== Segment start ==
(** A block that decodes is the padded text of its bytes; with padding, in the
    strict mode. *)
Lemma block_encoded config chunk bits count :
  full_block config chunk bits count →
  ∃ bs, Forall is_byte bs ∧ length bs = count ∧ (∀ w, write_chunk_bytes w bits count = numbered w bs) ∧
    (count = 3%nat ∨ handling config = Strict → encode_chunk (alphabet config) false bs = Ok chunk).
Proof.
  destruct 1 as [v0 v1 v2 v3 H0 H1 H2 H3|v0 v1 v2 H0 H1 H2 Hs|v0 v1 H0 H1 Hs].
  - destruct (quad_sext v0 v1 v2 v3) as [Ht Es]; [done..|]. destruct (bytes_triple _ Ht) as (B0 & B1 & B2 & Et).
    set (t := quad v0 v1 v2 v3) in *. exists [t / 65536 mod 256; t / 256 mod 256; t mod 256].
    split_and!; [by rewrite !Forall_cons|done|intros w; apply write_3|]. intros _.
    pose proof (encode_3 (alphabet config) false _ _ _ B0 B1 B2) as E. rewrite Et, Es in E. done.
  - destruct (quad_sext v0 v1 v2 0) as [Ht Es]; [done..|]. destruct (bytes_triple _ Ht) as (B0 & B1 & B2 & Et).
    exists [quad v0 v1 v2 0 / 65536 mod 256; quad v0 v1 v2 0 / 256 mod 256].
    split_and!; [by rewrite !Forall_cons|done|intros w; apply write_2|]. intros [|Hst]; [done|].
    pose proof (encode_2 (alphabet config) false _ _ B0 B1) as E.
    assert (quad v0 v1 v2 0 mod 256 = 0) as E0.
    { specialize (Hs Hst). pose proof (N.div_mod' v2 4) as Ev. replace (quad v0 v1 v2 0) with ((v0 * 1024 + v1 * 16 + v2 / 4) * 256)
        by (unfold quad; lia). apply N.Div0.mod_mul. }
    rewrite E0 in Et. rewrite Et, Es in E. done.
  - destruct (quad_sext v0 v1 0 0) as [Ht Es]; [done..|]. destruct (bytes_triple _ Ht) as (B0 & B1 & B2 & Et).
    exists [quad v0 v1 0 0 / 65536 mod 256]. split_and!; [by rewrite !Forall_cons|done|intros w; apply write_1|]. intros [|Hst]; [done|].
    pose proof (encode_1 (alphabet config) false _ B0) as E.
    assert (quad v0 v1 0 0 mod 256 = 0 ∧ quad v0 v1 0 0 / 256 mod 256 = 0) as [E0 E1].
    { specialize (Hs Hst). pose proof (N.div_mod' v1 16) as Ev. replace (quad v0 v1 0 0) with ((v0 * 4 + v1 / 16) * 256 * 256)
        by (unfold quad; lia). split; [apply N.Div0.mod_mul|]. rewrite N.div_mul by done. apply N.Div0.mod_mul. }
    rewrite E0, E1 in Et. rewrite Et, Es in E. done.
Qed.

(** ** White space *)

Definition strip (units : list N) : list N := filter (λ c, is_base64_whitespace c = false) units.

Lemma collect_spec k rest :
  let '(chunk, n, later) := collect k rest in
  chunk = take k (strip rest) ∧ strip later = drop k (strip rest) ∧ (n + length later)%nat = length rest ∧
  ((length chunk < k)%nat → later = []) ∧ (length chunk <= n)%nat.
Proof.
  revert k. induction rest as [|c rest IH]; intros k; [destruct k; simpl; split_and!; (done || lia)|].
  destruct k as [|k]; [simpl; split_and!; (done || lia)|]. cbn [collect]. unfold strip in *. destruct (is_base64_whitespace c) eqn:Ec.
  - rewrite (filter_cons_False _ c) by congruence. specialize (IH (S k)). destruct (collect (S k) rest) as [[chunk n] later].
    destruct IH as (H1 & H2 & H3 & H4 & H5). split_and!; try done; simpl; lia.
  - rewrite (filter_cons_True _ c) by done. specialize (IH k). destruct (collect k rest) as [[chunk n] later].
    destruct IH as (-> & H2 & H3 & H4 & H5). split_and!; try done; simpl; [lia| |lia]. intros. apply H4. lia.
Qed.

Lemma existsb_strip units : existsb (λ c, negb (is_base64_whitespace c)) units = negb (bool_decide (strip units = [])).
Proof.
  unfold strip. induction units as [|c units IH]; [done|]. cbn [existsb]. destruct (is_base64_whitespace c) eqn:Ec; cbn [negb orb].
  - rewrite IH. rewrite filter_cons_False by congruence. done.
  - rewrite filter_cons_True by done. by rewrite bool_decide_eq_false_2.
Qed.

(** ** The decoder in general *)

(** What any run from [w] written bytes does: it writes bytes at consecutive
    indices, reports what it did, and stays within the limit. *)
Definition sound_outcome (config : DecodeConfig) (w read n : nat) (out : outcome) : Prop :=
  ∃ bs, out.1 = numbered w bs ∧ Forall is_byte bs ∧
    (∀ m, max_len config = Some m → (w <= m → w + length bs <= m)%nat) ∧
    match out.2 with
    | Some (r, k) => k = (w + length bs)%nat ∧ (read <= r <= read + n)%nat
    | None => True
    end.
== Segment end ==
■ **Your objective**
Each line of the records that holds the word "replace" should be copied out.

■ **Solution**
    { specialize (Hs Hst). pose proof (N.div_mod' v2 4) as Ev. replace (quad v0 v1 v2 0) with ((v0 * 1024 + v1 * 16 + v2 / 4) * 256)
    { specialize (Hs Hst). pose proof (N.div_mod' v1 16) as Ev. replace (quad v0 v1 0 0) with ((v0 * 4 + v1 / 16) * 256 * 256)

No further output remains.